BOSTON-An experimental mixed-beam radiation technique can reduce the total radiation dose required by a factor of two in simple cancer cases, Michelle M. Svatos, PhD, reported at the American Society for Therapeutic Radiology and Oncology (ASTRO) annual meeting.
BOSTONAn experimental mixed-beam radiation technique can reduce the total radiation dose required by a factor of two in simple cancer cases, Michelle M. Svatos, PhD, reported at the American Society for Therapeutic Radiology and Oncology (ASTRO) annual meeting.
The technique adds an electron field to the typical photon mix for intensity modulated radiation therapy (IMRT).
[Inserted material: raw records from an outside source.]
(* ===== verification/TrapDemo.v ===== *)
(** A concrete machine for the trap handlers: one CPU whose page tables are at
    0x8000 and map 0x401000, a driver that runs as vCPU 1, and interrupt 33
    registered for it.  The theorems of [TrapThms] are applied to it. *)
From stdpp Require Import base tactics numbers list gmap.
From Stdlib Require Import ZArith Lia.
From S2P Require Import Prelude Phys PhysInv PhysSpec PhysThms Percpu Slab KMem Vcpu Service Scheduler SchedulerThms Gdf GdfThms GdfBlock GdfCrash Virt VirtTree VirtThms Vma Acpi Intr IntrThms Entry EntryThms Trap TrapThms Machine MachineThms.

Local Open Scope Z_scope.

(** The state of the scheduler, on a machine. *)
Definition on_machine (s : Sched FlatMem) (m : Mem) : Sched Mem := mkSched (gt s) (slab s) (pc s) m (tss_rsp0 s) (ipis s).

Definition mem_demo : Mem :=
  run_vm (map_page 0x8000 0x401000 0x9000 7) (Live (mkMachine virt_demo ∅ (mkKernelVma 0 false) [] 0 true)).

(** vCPU 1 runs on CPU 0. *)
Definition sched_running : Sched FlatMem :=
  let s := with_slab sched_driver (vcpu_update (slab sched_driver) 1 (fun v => set_state v Running)) in
  with_pc s (set_current_vcpu (pc s) 0 1).

Definition gdf_on (s : Sched FlatMem) : Gdf Mem :=
  mkGdf (on_machine s mem_demo) (mkServices (Some crash_service :: replicate 31 None) 1) (drivers gdf_demo)
    (replicate MAX_DRIVERS None) (replicate MAX_DEFERRED_RESTARTS None) (replicate MAX_DRIVERS None).

Definition intr_demo : Intr :=
  mkIntr (NEXT_VECTOR irq_table) (VECTOR_EXHAUSTED irq_table) (routes irq_table) (initialized irq_table) (IRQ_CPU_NEXT irq_table)
    [mkRuntime 50 17 1 true] (IOAPICS irq_table).

Definition trap_on (s : Sched FlatMem) : Trap Mem :=
  mkTrap (gdf_on s) intr_demo (mkCounts 0 0 (replicate 256 0) 0 0) (mkModes true false false false 0 0) (mkDebug 0 0 0 0 []) [] [].
Definition trap_demo : Trap Mem := trap_on sched_running.

(** The driver calls with number [nr]. *)
Definition call_frame (nr : Z) : TrapFrame := set_rax driver_frame nr.

Notation syscall_demo := (syscall_handler 0 0 [] [] (fun _ _ => 0)).

Lemma some_result {A} (o : option A) : match o with Some _ => true | None => false end = true -> exists x, o = Some x.
Proof. destruct o; [by eexists|done]. Qed.

Lemma syscall_access_control_witness : syscall_demo (call_frame 9) trap_demo = Some (Resume (set_rax (sanitize (call_frame 9)) U64_MAX), trap_demo).
Proof.
  apply (syscall_access_control 0 0 [] [] (fun _ _ => 0) (call_frame 9) trap_demo). unfold may_call. intros [_ H].
  change (rax (call_frame 9)) with 9 in H. lia.
Defined.


(** [f] as vector [v] enters the kernel. *)
Definition at_vector (f : TrapFrame) (v code : Z) : TrapFrame :=
  mkFrame (r15 f) (r14 f) (r13 f) (r12 f) (r11 f) (r10 f) (r9 f) (r8 f) (rax f) (rbx f) (rcx f) (rdx f)
    (rbp f) (rsi f) (rdi f) v code (rip f) (cs f) (rflags f) (rsp f) (ss f).

(** The driver is halted, CPU 0 idle. *)
Definition trap_halted : Trap Mem := trap_on (with_slab sched_driver (vcpu_update (slab sched_driver) 1 (fun v => set_state v Halted))).

Lemma device_interrupt_wakes_driver_witness :
  let f := at_vector idle_frame 50 0 in
  exists t' v, interrupt_dispatcher 0 0 [] [] 0 f trap_halted 0 0 = (Resume f, t') /\
    vcpu_get (slab (tsys t')) 1 = Some v /\ state v = Ready.
Proof.
  cbv zeta. destruct (some_result (vcpu_get (slab (tsys trap_halted)) 1)) as [v Hv]; [vm_compute; reflexivity|].
  destruct (device_interrupt_wakes_driver 0 0 [] [] 0 (at_vector idle_frame 50 0) trap_halted 0 0 1 v) as (t' & H & Hr & _).
  - cbn. lia.
  - vm_compute. reflexivity.
  - lia.
  - exact Hv.
  - assert ((state <$> vcpu_get (slab (tsys trap_halted)) 1) = Some Halted) as Hs by (vm_compute; reflexivity). rewrite Hv in Hs.
    injection Hs as Hs. rewrite bool_decide_eq_true_2 in Hr by done.
    exists t', (set_vruntime (set_state v Ready) 0). split_and!; [exact H|exact Hr|done].
Defined.


Definition driver_cpu : Cpu := mkCpu (fun r => if decide (r = RSP) then 0x7000 else 5) false 0x400123 0x1B 0x202 0x23 (fun _ => 0) 0 0 0 0.

Lemma every_syscall_yields_witness :
  syscall_demo (syscall_frame (set_reg driver_cpu RAX 7) 0) trap_demo = Some (sys_yield 0 0 [] [] (sanitize (syscall_frame driver_cpu 0)) trap_demo).
Proof. apply (every_syscall_yields 0 0 [] [] (fun _ _ => 0) driver_cpu trap_demo). vm_compute. discriminate. Defined.

Lemma copy_message_checked_witness :
  exists m', copy_message mem_demo 1 2 3 4 0x401010 = Some m' /\ user_writable mem_demo 0x40102F.
Proof.
  destruct (some_result (copy_message mem_demo 1 2 3 4 0x401010)) as [m' E]; [vm_compute; reflexivity|]. exists m'. split; [exact E|].
  pose proof (copy_message_checked mem_demo 1 2 3 4 0x401010 ltac:(lia)) as H. rewrite E in H. apply H. lia.
Defined.

Lemma pci_config_addresses_witness :
  sys_pci_config (fun _ _ => 0) driver_frame trap_demo 0x10000 0 4 0 0 = (Resume (set_rax driver_frame U64_MAX), trap_demo).
Proof. exact (pci_config_addresses (fun _ _ => 0) driver_frame trap_demo 0x10000 0 4 0 0 ltac:(lia) ltac:(lia)). Defined.

Lemma dma_buffer_roundtrip_witness :
  exists t2, sys_dma_free 0 driver_frame (snd (sys_dma_alloc 0 driver_frame trap_demo 0x1000)) 0x14000 = (Resume (set_rax driver_frame 0), t2).
Proof.
  destruct (dma_buffer_roundtrip 0 driver_frame trap_demo 0x1000 0x14000 (snd (sys_dma_alloc 0 driver_frame trap_demo 0x1000)) 0 crash_service)
    as (_ & (t2 & svc & H & _) & _).
  - vm_compute. reflexivity.
  - reflexivity.
  - split; cbn; repeat constructor; lia.
  - constructor.
  - discriminate.
  - rewrite (surjective_pairing (sys_dma_alloc 0 driver_frame trap_demo 0x1000)) at 1. f_equal.
  - by exists t2.
Defined.

(** A second driver, vCPU 2, is ready; the gang of the first has run longer. *)
Definition sched_two : Sched FlatMem :=
  let s := with_slab sched_running (snd (vcpu_alloc (slab sched_running) 0 0x6000 1 HardwareDriver)) in
  let s1 := snd (register_driver_vcpu s 2) in
  let s2 := with_slab s1 (vcpu_update (slab s1) 2 (fun v => set_magic (set_frame (set_state v Ready) driver_frame) FRAME_MAGIC)) in
  match gang_at (gt s2) 1 with
  | Some g => with_gt s2 (set_gang_at (gt s2) 1 (Some (set_running (set_gvruntime g 5) 1)))
  | None => s2
  end.
Definition trap_two : Trap Mem := trap_on sched_two.

Notation recv_result := (sys_driver_recv_block 0 0 [] [] driver_frame trap_two 0x401000).

Lemma trap_two_drivers : drivers (tg trap_two) = mkDrivers (Some demo_driver :: replicate 15 None) 1.
Proof. vm_compute. reflexivity. Qed.

Lemma switch_parts {T} (r : ending * T) :
  match fst r with Switch _ _ _ => true | Resume _ | Halt => false end = true -> exists f p q t, r = (Switch f p q, t).
Proof. destruct r as [[| |] t]; try done. by eexists _, _, _, _. Qed.

Lemma blocking_receive_loses_message_witness :
  exists f p q t', recv_result = (Switch f p q, t') /\
    exists v', vcpu_get (slab (sys (snd (send_cmd (tg t') demo_name 7 1 2 3)))) 1 = Some v' /\ state v' = Ready /\ rax (saved_frame v') = 0.
Proof.
  destruct (switch_parts recv_result) as (f & p & q & t' & E); [vm_compute; reflexivity|]. exists f, p, q, t'. split; [exact E|].
  destruct (some_result (vcpu_get (slab (tsys trap_two)) 1)) as [v Hv]; [vm_compute; reflexivity|].
  pose proof (blocking_receive_loses_message 0 0 [] [] driver_frame trap_two 0x401000 demo_name 0 demo_driver v 7 1 2 3 f p q t') as H.
  destruct (send_cmd (tg t') demo_name 7 1 2 3) as [ok g2]. cbn [snd]. apply H; [ |vm_compute; reflexivity|vm_compute; reflexivity|vm_compute; reflexivity|exact Hv| | |exact E].
  - rewrite trap_two_drivers. by apply solo_single.
  - vm_compute. discriminate.
  - vm_compute. lia.
Defined.

(** ** A page shared copy-on-write at 0x401000 *)

Definition cow_w1 : gmap Z Z := <[slot_addr 0x8000 0 := 0x5007]> (zero_words ∅ 0x5000).
Definition cow_w2 : gmap Z Z := <[slot_addr 0x5000 0 := 0x6007]> (zero_words cow_w1 0x6000).
Definition cow_w3 : gmap Z Z := <[slot_addr 0x6000 2 := 0x7007]> (zero_words cow_w2 0x7000).
Definition cow_words : gmap Z Z := <[slot_addr 0x7000 1 := 0x9805]> cow_w3.
Definition cow_tables : gmap (list Z) Z := <[[0; 0] ++ [2] := 0x7000]> (<[[0] ++ [0] := 0x6000]> (<[[] ++ [0] := 0x5000]> {[ [] := 0x8000 ]})).
Definition cow_virt : Virt := mkVirt demo cow_words 0x8000 0x8000 true 0 (default percpu_boot (mark_online percpu_boot 0)) [] 0.
Definition cow_machine : Machine := mkMachine cow_virt ∅ (mkKernelVma 0 false) [] 0 true.
Definition trap_cow : Trap Mem := with_tmem trap_demo (Live cow_machine).

Lemma page_table_ok a : (0 <=? a) && (a <? DIRECT_MAP_SIZE) && (a mod 4096 =? 0) = true -> table_ok a.
Proof. intros [[?%Z.leb_le ?%Z.ltb_lt]%andb_prop ?%Z.eqb_eq]%andb_prop. by split. Qed.

Lemma fresh_table (T : gmap (list Z) Z) c : forallb (fun x => negb (snd x =? c)) (map_to_list T) = true -> forall q, T !! q <> Some c.
Proof. intros H q Hq%elem_of_map_to_list. rewrite forallb_forall in H. apply list_elem_of_In, H in Hq. cbn in Hq. by rewrite Z.eqb_refl in Hq. Qed.

(** [tree_extend] at concrete tables. *)
Ltac extend H :=
  eapply tree_extend; [exact H|vm_compute; reflexivity|simpl; lia|lia|vm_compute; reflexivity|apply page_table_ok; vm_compute; reflexivity
    |apply fresh_table; vm_compute; reflexivity|vm_compute; reflexivity|vm_compute; reflexivity].

Lemma cow_tree : tree cow_words 0x8000 cow_tables.
Proof.
  assert (tree cow_w1 0x8000 (<[[] ++ [0] := 0x5000]> {[ [] := 0x8000 ]})) as H1.
  { extend (vi_tree _ _ _ _ virt_demo_inv). }
  assert (tree cow_w2 0x8000 (<[[0] ++ [0] := 0x6000]> (<[[] ++ [0] := 0x5000]> {[ [] := 0x8000 ]}))) as H2.
  { extend H1. }
  assert (tree cow_w3 0x8000 cow_tables) as H3.
  { unfold cow_tables, cow_w3. extend H2. }
  apply (tree_update _ _ _ [0; 0; 2] 0x7000); [done|reflexivity|lia|]. intros Hl. simpl in Hl. lia.
Qed.

Lemma cow_virt_inv : vinv cow_virt (seqZ 16 8) 0x8000 cow_tables.
Proof.
  split; [exact cow_tree|exact demo_inv| |].
  - intros p t Ht. assert (forallb (fun x => bool_decide (snd x / PAGE_SIZE ∉ seqZ 16 8)) (map_to_list cow_tables) = true) as H by (vm_compute; reflexivity).
    apply elem_of_map_to_list, list_elem_of_In in Ht. rewrite forallb_forall in H. apply H in Ht. by apply bool_decide_eq_true in Ht.
  - intros pn Hpn%elem_of_seqZ. unfold DIRECT_MAP_SIZE, PAGE_SIZE. div_lia.
Qed.

Lemma translate_is_hardware_walk_witness : translate 0x401234 cow_virt = Some (Some 0x9234, cow_virt).
Proof.
  assert (fst <$> mmu cow_virt 0x401234 = Some 0x9234) as E by (vm_compute; reflexivity). rewrite <- E.
  apply (translate_is_hardware_walk cow_virt 0x8000 cow_tables 0x401234 cow_tree); [vm_compute; reflexivity|reflexivity|reflexivity].
Defined.

Lemma cow_fault_transparent_witness :
  exists t' x' new, exception_handler 0 0 (at_vector driver_frame 14 7) trap_cow 14 0 0x401234 = (Resume (at_vector driver_frame 14 7), t') /\
    tmem t' = Live x' /\ fst <$> mmu (mv x') 0x401234 = Some (new + 0x234).
Proof.
  destruct (cow_fault_transparent 0 0 (at_vector driver_frame 14 7) trap_cow 0 0x401234 cow_machine (seqZ 16 8) 0x8000 cow_tables 0x9805)
    as (t' & x' & new & H1 & H2 & _ & H3 & _).
  - reflexivity.
  - exact cow_virt_inv.
  - reflexivity.
  - discriminate.
  - intros pn Hpn%elem_of_seqZ. lia.
  - lia.
  - vm_compute. reflexivity.
  - vm_compute. reflexivity.
  - reflexivity.
  - reflexivity.
  - apply (bool_decide_unpack _). vm_compute. exact I.
  - reflexivity.
  - reflexivity.
  - exists t', x', new. split_and!; [exact H1|exact H2|exact H3].
Defined.

Lemma page_tables_keep_promises_witness : exists u, act (write_pte 0x8000 0x401000 0) cow_machine = Some u /\ ~ maps (words (mv (snd u))) 0x8000 0x401000.
Proof.
  destruct (some_result (act (write_pte 0x8000 0x401000 0) cow_machine)) as [u Hu]; [vm_compute; reflexivity|].
  exists u. split; [exact Hu|]. by apply (page_tables_keep_promises cow_machine 0x8000 0x401000).
Defined.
As a result, the dose is distributed in a way that delivers more radiation to the tumor and less to healthy tissue in extraneous areas.
"This is a new way of using existing technology," Dr. Svatos, a medical physicist at Siemens Oncology Care Systems, Con-cord, California, told ONI after her talk. She said that patients should be able to tolerate it better with fewer side effects.
Dr. Svatos demonstrated its potential by showing a mixed-beam IMRT treatment plan for a large lymphoepithelioma of the maxillary sinus (see Figure) treated at the University of California, San Francisco, where she was a postdoctoral fellow before joining Siemens.
A mixture of two electron and seven photon beams created tight gradients that spared sensitive organs near the tumor, while delivering high-intensity beams to the target. As a result, there was a 20% savings overall in extraneous dose to normal tissue, she said.
The electron beam need not fully cover the target at depth, Dr. Svatos and her colleagues concluded, because the photon beams can "fill in" to make the tumor dose homogenous.
Adding a single electron field will often be enough to produce a reduced integral dose, they reported.
Dr. Svatos developed the technique in collaboration with Dr. Julian Rosenman, of the University of North Carolina, Chapel Hill, where they used a standard Siemens MD linear accelerator that was in clinical use. They constructed mathematically spherical tumors with radii varying from 1 to 6 cm and optimized treatments plans with PlanUNC (University of North Carolina) treatment planning software.
Mixing beams is not a new idea, Dr. Svatos said, but recent tools have made better dose calculation and inverse planning possible. Instead of the technician figuring out how to deliver the dose, the computer calculates the distribution.
The researchers plan to test the technique with patients at the University of North Carolina, University of California, San Francisco, M.D. Anderson Cancer Center, and Umea in Sweden. Dr. Svatos said she hoped to be able to announce results at next year’s ASTRO meeting.